Input below:

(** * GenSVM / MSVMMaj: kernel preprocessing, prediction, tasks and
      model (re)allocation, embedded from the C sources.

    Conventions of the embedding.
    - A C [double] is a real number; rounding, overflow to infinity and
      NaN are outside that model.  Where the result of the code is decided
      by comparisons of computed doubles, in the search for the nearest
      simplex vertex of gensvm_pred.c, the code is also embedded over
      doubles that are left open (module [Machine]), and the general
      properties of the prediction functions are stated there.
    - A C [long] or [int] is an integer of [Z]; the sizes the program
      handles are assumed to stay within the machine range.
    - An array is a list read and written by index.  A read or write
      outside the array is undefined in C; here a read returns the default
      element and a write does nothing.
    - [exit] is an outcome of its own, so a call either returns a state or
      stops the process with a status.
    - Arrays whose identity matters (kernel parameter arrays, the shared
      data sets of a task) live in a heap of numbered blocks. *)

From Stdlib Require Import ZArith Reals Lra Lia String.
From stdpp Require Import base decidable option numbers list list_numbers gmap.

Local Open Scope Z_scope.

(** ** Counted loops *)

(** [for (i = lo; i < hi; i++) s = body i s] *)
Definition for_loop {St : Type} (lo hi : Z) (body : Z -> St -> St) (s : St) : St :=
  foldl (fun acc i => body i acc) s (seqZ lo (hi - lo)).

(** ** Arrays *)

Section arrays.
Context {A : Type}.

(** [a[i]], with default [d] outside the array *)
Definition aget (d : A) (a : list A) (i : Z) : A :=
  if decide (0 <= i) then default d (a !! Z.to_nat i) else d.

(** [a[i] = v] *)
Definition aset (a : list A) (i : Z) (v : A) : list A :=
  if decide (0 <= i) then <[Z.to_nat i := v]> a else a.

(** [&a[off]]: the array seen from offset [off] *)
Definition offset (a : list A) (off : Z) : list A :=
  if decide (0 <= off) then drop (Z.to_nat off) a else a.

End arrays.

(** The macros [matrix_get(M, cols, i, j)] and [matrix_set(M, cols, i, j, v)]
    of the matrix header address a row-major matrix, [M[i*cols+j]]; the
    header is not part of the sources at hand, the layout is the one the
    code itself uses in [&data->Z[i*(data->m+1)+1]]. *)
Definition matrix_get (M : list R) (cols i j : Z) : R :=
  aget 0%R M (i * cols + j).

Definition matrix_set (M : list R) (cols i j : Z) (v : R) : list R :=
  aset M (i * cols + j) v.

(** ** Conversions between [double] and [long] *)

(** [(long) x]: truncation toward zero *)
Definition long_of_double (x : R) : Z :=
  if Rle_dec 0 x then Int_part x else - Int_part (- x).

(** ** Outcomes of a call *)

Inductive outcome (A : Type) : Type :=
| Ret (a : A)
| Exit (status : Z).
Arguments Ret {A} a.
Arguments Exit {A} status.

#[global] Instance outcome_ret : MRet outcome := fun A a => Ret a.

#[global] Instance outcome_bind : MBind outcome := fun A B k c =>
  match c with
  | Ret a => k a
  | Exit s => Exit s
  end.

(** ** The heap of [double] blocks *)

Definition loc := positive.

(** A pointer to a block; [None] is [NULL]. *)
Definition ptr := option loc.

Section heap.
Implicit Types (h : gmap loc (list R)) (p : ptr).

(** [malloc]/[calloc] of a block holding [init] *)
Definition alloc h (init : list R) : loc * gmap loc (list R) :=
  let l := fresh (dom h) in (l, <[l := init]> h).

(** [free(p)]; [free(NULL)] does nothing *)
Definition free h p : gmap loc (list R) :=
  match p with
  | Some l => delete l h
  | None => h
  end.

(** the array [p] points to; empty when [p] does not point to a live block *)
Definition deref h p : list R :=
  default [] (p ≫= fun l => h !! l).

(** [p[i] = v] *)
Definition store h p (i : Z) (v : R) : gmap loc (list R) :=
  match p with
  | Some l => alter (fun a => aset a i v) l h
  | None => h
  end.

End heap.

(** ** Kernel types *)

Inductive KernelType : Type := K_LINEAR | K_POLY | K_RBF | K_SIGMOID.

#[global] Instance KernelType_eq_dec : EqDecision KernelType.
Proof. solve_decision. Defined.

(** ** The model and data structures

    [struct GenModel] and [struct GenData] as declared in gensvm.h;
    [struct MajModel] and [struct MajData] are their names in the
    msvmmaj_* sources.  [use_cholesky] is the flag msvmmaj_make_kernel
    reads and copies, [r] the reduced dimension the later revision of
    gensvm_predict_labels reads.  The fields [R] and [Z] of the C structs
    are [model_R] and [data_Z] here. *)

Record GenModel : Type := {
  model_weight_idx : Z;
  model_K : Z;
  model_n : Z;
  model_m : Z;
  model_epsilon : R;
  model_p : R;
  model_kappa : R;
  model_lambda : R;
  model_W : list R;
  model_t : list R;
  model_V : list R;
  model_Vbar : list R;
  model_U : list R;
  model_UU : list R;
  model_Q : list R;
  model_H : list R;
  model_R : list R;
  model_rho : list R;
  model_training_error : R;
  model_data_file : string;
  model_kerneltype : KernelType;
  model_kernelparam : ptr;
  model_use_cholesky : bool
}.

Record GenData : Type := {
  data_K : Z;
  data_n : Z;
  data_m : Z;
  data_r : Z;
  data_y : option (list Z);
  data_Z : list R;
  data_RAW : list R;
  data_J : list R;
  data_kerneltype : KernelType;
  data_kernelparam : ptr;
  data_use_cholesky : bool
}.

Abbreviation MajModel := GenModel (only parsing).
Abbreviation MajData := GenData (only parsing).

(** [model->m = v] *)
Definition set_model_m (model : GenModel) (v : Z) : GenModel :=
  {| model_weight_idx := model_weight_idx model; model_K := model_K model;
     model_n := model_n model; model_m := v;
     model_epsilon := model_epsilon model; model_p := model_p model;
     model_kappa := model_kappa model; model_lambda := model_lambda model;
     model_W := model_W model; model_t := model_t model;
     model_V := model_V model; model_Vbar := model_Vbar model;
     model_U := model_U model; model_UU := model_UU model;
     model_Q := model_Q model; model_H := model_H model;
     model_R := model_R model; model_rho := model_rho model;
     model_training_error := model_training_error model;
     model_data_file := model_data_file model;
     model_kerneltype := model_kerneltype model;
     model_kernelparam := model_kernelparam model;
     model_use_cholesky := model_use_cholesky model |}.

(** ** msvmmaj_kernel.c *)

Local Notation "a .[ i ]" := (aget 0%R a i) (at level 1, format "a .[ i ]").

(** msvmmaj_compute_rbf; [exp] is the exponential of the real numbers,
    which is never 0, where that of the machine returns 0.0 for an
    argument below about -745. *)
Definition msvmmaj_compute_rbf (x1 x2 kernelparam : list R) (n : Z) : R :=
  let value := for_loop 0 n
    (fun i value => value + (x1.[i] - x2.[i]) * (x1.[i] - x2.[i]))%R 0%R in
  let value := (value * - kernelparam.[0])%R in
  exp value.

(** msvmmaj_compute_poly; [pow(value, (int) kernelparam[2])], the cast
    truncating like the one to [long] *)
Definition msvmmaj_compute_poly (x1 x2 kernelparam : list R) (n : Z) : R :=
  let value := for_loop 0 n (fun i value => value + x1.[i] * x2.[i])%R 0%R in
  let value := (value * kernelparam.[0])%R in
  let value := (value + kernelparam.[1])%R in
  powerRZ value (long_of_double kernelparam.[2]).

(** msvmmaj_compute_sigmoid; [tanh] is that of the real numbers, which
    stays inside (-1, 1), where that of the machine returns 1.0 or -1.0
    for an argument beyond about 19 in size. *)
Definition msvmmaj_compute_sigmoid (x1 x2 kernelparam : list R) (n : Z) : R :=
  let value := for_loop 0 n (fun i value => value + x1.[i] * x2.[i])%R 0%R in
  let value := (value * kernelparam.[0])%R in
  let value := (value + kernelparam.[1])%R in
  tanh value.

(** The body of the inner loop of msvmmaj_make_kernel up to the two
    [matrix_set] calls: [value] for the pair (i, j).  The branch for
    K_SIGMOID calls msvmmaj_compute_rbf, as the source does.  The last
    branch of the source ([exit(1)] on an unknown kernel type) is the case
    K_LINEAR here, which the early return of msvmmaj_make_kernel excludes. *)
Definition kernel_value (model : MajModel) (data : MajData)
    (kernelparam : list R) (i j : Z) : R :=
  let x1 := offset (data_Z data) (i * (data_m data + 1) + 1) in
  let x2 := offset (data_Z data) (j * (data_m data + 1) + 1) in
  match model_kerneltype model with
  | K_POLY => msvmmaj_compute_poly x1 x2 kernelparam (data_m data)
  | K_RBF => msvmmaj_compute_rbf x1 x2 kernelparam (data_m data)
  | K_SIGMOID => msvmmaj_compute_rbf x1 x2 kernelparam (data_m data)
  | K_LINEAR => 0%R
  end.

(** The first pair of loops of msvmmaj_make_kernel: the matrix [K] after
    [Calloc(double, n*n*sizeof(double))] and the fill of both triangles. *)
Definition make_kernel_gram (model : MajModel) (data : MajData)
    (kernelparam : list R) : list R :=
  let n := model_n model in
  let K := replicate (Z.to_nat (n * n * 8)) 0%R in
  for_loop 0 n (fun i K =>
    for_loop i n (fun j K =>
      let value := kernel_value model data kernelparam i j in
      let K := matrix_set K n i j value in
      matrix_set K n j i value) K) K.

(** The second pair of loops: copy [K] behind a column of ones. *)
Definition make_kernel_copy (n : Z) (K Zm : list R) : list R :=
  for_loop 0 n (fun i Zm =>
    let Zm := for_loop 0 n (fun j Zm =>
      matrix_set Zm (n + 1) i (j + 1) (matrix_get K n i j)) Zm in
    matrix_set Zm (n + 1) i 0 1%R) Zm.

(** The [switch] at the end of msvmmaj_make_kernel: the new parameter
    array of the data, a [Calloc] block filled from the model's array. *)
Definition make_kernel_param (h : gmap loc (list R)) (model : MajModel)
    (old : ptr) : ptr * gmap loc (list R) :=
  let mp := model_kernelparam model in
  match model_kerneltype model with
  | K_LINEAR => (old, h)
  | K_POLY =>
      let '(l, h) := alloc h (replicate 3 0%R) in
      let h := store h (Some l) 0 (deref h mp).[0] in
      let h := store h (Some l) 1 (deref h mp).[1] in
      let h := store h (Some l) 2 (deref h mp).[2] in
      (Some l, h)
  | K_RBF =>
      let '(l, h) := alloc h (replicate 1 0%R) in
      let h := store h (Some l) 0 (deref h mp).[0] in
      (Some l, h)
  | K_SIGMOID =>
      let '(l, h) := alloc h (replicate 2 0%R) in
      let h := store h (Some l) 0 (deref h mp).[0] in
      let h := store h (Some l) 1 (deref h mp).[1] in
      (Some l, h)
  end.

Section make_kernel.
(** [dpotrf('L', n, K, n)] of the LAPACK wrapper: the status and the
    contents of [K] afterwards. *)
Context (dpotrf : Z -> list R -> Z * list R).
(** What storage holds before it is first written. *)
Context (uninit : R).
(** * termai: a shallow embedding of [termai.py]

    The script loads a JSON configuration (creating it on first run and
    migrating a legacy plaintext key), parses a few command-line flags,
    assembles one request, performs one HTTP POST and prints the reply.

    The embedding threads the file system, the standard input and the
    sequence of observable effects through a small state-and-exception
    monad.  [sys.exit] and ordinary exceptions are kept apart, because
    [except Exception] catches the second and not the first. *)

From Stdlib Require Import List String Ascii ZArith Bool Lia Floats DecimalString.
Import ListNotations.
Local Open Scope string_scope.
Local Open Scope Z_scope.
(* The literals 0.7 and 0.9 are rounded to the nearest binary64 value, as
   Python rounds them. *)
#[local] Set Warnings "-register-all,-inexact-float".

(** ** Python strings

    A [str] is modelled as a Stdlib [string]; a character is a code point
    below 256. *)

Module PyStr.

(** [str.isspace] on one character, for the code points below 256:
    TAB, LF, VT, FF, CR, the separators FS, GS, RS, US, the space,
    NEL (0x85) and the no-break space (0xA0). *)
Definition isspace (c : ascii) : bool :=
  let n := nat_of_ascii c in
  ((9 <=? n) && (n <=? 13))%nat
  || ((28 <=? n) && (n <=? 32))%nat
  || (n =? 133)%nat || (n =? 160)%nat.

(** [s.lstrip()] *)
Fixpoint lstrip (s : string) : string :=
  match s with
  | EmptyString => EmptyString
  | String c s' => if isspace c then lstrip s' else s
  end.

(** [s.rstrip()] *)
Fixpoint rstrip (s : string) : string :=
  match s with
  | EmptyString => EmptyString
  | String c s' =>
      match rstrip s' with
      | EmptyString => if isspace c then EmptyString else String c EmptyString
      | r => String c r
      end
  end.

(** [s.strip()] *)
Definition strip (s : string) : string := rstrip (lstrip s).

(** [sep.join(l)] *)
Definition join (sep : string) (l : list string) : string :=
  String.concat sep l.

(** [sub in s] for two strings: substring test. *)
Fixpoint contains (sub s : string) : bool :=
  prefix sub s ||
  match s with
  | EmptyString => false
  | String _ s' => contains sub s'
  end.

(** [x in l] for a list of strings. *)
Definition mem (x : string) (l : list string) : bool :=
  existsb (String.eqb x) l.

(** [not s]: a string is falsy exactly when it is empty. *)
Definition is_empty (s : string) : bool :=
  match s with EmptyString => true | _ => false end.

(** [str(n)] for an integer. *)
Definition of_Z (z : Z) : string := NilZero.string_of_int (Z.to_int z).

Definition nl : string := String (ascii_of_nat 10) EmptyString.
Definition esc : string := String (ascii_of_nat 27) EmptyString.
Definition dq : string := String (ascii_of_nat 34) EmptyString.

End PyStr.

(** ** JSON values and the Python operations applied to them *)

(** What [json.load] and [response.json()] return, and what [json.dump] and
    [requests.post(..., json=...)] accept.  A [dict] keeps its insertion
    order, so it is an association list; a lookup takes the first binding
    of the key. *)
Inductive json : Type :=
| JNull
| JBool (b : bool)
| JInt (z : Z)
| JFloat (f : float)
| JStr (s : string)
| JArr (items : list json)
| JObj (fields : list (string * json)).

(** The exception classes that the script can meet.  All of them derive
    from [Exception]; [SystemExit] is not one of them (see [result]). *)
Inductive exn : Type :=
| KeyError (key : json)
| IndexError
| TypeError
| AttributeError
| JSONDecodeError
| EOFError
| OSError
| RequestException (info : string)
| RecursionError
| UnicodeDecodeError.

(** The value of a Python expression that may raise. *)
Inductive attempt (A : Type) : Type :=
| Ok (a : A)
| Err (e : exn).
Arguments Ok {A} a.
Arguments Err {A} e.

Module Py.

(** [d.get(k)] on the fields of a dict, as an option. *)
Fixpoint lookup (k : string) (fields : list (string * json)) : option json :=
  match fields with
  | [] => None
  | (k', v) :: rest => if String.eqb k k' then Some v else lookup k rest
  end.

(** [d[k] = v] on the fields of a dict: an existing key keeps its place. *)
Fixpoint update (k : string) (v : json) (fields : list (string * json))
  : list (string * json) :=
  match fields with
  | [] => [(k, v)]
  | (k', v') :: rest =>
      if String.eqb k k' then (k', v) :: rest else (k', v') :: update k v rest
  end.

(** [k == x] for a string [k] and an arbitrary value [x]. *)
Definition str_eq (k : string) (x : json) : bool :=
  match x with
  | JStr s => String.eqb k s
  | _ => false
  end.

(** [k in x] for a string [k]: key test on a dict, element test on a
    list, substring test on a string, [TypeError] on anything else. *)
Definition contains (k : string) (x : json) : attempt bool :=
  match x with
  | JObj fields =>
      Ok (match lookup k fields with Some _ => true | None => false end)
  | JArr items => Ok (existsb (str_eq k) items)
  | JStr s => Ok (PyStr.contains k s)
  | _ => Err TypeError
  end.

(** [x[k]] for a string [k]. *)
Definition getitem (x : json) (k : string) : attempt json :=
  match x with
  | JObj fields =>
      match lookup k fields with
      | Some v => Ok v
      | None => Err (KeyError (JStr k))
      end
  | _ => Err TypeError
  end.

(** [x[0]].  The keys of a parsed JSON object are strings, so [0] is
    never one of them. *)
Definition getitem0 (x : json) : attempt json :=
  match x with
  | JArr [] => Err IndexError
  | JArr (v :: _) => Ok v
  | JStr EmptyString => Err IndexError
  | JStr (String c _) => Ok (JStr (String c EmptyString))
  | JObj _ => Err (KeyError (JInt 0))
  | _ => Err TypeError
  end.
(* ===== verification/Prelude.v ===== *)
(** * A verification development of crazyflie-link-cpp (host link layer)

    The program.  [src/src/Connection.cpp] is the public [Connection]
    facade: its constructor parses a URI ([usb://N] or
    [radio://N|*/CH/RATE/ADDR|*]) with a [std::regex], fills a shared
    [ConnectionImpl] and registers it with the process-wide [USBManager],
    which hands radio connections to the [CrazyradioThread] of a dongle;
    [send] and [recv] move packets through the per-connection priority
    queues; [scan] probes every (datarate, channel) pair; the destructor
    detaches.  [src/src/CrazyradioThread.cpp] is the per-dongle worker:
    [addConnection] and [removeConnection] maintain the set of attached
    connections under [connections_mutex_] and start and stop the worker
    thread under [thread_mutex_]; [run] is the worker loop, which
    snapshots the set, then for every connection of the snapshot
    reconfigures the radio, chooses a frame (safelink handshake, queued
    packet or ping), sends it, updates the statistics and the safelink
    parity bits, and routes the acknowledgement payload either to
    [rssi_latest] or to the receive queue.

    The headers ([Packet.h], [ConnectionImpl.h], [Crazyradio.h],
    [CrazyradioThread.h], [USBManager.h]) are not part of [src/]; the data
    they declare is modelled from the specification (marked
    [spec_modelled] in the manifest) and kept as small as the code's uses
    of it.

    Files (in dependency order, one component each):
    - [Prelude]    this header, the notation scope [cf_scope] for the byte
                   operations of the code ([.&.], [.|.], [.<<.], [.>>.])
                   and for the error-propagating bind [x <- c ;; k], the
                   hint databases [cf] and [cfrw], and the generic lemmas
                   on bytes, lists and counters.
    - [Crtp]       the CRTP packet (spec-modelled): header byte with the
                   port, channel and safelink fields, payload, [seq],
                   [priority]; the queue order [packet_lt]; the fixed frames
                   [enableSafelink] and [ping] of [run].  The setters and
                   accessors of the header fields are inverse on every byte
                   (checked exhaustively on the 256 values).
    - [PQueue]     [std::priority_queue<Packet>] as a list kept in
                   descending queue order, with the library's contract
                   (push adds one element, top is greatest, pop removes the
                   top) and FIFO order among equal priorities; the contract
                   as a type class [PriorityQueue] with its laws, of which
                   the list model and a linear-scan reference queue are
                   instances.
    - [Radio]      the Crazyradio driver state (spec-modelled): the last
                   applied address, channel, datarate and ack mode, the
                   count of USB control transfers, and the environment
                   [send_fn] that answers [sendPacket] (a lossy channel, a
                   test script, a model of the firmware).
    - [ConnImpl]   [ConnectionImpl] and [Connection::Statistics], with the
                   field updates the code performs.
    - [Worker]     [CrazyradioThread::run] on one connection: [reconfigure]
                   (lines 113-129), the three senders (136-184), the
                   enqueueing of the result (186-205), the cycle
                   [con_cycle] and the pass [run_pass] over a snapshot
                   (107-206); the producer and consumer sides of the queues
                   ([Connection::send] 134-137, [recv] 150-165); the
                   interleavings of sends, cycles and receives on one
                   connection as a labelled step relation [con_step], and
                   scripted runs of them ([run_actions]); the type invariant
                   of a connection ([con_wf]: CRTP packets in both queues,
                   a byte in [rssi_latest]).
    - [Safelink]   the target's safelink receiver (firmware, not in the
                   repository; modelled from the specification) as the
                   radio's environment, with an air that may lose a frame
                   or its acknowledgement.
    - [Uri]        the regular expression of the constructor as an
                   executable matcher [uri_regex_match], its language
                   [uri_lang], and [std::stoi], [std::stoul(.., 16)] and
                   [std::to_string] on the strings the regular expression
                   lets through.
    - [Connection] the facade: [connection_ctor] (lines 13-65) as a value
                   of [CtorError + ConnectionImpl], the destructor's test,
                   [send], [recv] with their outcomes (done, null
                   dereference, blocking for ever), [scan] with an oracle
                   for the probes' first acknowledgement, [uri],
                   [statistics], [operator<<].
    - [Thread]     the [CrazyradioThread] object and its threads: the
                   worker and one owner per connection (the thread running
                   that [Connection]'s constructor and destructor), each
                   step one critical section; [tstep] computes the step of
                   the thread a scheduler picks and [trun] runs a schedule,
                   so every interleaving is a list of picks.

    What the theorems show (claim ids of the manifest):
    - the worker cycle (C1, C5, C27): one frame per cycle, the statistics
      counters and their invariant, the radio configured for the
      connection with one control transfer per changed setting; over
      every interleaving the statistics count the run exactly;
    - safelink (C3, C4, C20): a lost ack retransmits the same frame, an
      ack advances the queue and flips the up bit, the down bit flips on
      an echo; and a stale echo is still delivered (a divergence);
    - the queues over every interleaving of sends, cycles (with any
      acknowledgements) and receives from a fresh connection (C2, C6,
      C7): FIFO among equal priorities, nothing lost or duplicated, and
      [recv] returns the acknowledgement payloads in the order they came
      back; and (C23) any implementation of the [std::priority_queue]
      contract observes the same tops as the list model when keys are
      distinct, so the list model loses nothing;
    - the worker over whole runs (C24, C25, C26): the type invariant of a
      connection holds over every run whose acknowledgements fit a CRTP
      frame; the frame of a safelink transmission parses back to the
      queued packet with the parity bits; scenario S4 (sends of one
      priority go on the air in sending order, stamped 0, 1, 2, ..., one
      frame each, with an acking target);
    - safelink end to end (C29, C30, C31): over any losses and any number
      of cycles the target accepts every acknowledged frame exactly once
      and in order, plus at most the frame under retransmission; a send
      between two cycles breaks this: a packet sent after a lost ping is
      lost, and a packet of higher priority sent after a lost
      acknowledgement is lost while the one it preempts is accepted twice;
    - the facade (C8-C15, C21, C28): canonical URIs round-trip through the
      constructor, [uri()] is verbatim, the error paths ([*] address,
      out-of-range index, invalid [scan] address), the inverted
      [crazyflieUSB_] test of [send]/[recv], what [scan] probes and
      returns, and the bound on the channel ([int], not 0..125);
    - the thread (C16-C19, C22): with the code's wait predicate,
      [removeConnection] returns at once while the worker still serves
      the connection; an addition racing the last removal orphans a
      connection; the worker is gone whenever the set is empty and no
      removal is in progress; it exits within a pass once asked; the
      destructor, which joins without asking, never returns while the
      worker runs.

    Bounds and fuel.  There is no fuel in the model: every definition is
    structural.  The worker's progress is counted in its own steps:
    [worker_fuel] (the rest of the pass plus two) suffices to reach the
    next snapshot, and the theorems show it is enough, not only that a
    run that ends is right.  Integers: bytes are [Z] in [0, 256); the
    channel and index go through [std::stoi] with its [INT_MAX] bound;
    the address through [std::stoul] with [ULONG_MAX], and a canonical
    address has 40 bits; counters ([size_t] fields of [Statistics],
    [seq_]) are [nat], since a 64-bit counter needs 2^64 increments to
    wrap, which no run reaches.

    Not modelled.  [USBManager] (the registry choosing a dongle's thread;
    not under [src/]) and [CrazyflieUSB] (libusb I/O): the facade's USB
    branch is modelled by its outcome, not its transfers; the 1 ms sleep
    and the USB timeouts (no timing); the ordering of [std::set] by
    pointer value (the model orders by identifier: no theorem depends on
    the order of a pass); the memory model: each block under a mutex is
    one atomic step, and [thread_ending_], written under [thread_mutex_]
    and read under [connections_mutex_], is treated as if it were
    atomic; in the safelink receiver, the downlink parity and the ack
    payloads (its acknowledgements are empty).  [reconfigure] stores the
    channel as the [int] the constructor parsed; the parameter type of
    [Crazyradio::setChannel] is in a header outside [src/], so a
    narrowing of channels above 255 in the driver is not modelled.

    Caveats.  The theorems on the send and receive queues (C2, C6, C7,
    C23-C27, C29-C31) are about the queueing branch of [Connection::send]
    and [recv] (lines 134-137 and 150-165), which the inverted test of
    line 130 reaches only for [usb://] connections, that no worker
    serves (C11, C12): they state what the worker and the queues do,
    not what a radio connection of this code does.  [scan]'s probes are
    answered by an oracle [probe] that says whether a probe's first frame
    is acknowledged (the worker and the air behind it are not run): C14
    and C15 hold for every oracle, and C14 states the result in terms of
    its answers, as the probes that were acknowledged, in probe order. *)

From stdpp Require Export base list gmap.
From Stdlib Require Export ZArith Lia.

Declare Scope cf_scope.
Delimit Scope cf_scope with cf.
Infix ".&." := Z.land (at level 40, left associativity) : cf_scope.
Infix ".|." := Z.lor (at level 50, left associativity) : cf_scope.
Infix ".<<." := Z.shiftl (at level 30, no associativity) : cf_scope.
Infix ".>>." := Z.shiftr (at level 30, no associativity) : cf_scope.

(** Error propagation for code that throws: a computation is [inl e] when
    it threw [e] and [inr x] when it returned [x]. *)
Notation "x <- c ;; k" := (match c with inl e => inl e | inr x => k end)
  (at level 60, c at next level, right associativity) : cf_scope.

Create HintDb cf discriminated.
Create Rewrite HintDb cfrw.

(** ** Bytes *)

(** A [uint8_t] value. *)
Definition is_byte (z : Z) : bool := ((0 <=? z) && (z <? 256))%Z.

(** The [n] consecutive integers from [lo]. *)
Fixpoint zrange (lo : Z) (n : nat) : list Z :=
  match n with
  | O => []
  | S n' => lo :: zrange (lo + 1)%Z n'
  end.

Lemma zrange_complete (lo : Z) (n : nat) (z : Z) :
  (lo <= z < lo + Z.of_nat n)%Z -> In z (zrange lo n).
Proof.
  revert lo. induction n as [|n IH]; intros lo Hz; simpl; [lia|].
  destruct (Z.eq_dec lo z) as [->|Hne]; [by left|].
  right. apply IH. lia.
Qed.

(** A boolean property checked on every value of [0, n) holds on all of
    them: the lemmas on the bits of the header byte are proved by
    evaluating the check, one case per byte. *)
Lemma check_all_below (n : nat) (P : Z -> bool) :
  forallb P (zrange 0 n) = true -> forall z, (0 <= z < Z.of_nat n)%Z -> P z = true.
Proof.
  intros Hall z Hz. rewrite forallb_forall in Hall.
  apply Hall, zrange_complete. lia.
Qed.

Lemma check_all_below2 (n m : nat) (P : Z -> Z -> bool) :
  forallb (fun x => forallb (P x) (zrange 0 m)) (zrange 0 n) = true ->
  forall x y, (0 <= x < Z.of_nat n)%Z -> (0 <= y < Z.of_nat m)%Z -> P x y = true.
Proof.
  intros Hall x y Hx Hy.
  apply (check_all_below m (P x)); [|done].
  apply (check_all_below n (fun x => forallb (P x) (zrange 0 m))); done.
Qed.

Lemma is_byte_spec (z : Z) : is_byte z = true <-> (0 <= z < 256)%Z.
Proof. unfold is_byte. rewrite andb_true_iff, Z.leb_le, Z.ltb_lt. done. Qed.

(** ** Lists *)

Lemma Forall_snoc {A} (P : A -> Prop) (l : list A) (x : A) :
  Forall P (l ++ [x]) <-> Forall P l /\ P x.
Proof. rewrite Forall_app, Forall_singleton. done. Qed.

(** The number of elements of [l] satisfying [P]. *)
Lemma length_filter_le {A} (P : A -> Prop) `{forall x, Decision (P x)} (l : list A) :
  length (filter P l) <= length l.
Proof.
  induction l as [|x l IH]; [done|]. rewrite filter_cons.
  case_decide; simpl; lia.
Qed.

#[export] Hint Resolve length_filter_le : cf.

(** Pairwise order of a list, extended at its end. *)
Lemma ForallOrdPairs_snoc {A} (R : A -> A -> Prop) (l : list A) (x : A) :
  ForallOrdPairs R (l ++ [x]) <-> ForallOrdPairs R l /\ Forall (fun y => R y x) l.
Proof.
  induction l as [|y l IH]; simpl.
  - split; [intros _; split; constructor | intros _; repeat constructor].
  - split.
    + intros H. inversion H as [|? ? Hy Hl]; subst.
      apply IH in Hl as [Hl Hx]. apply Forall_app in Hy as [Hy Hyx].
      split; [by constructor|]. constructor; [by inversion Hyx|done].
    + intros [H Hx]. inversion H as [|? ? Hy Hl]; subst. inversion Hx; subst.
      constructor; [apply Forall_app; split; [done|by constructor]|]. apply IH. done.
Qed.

End of Input.

• Your assignment: Where a line of the data holds the word "body", copy that line.

• Result for this task:
(** [for (i = lo; i < hi; i++) s = body i s] *)
Definition for_loop {St : Type} (lo hi : Z) (body : Z -> St -> St) (s : St) : St :=
  foldl (fun acc i => body i acc) s (seqZ lo (hi - lo)).
(** The body of the inner loop of msvmmaj_make_kernel up to the two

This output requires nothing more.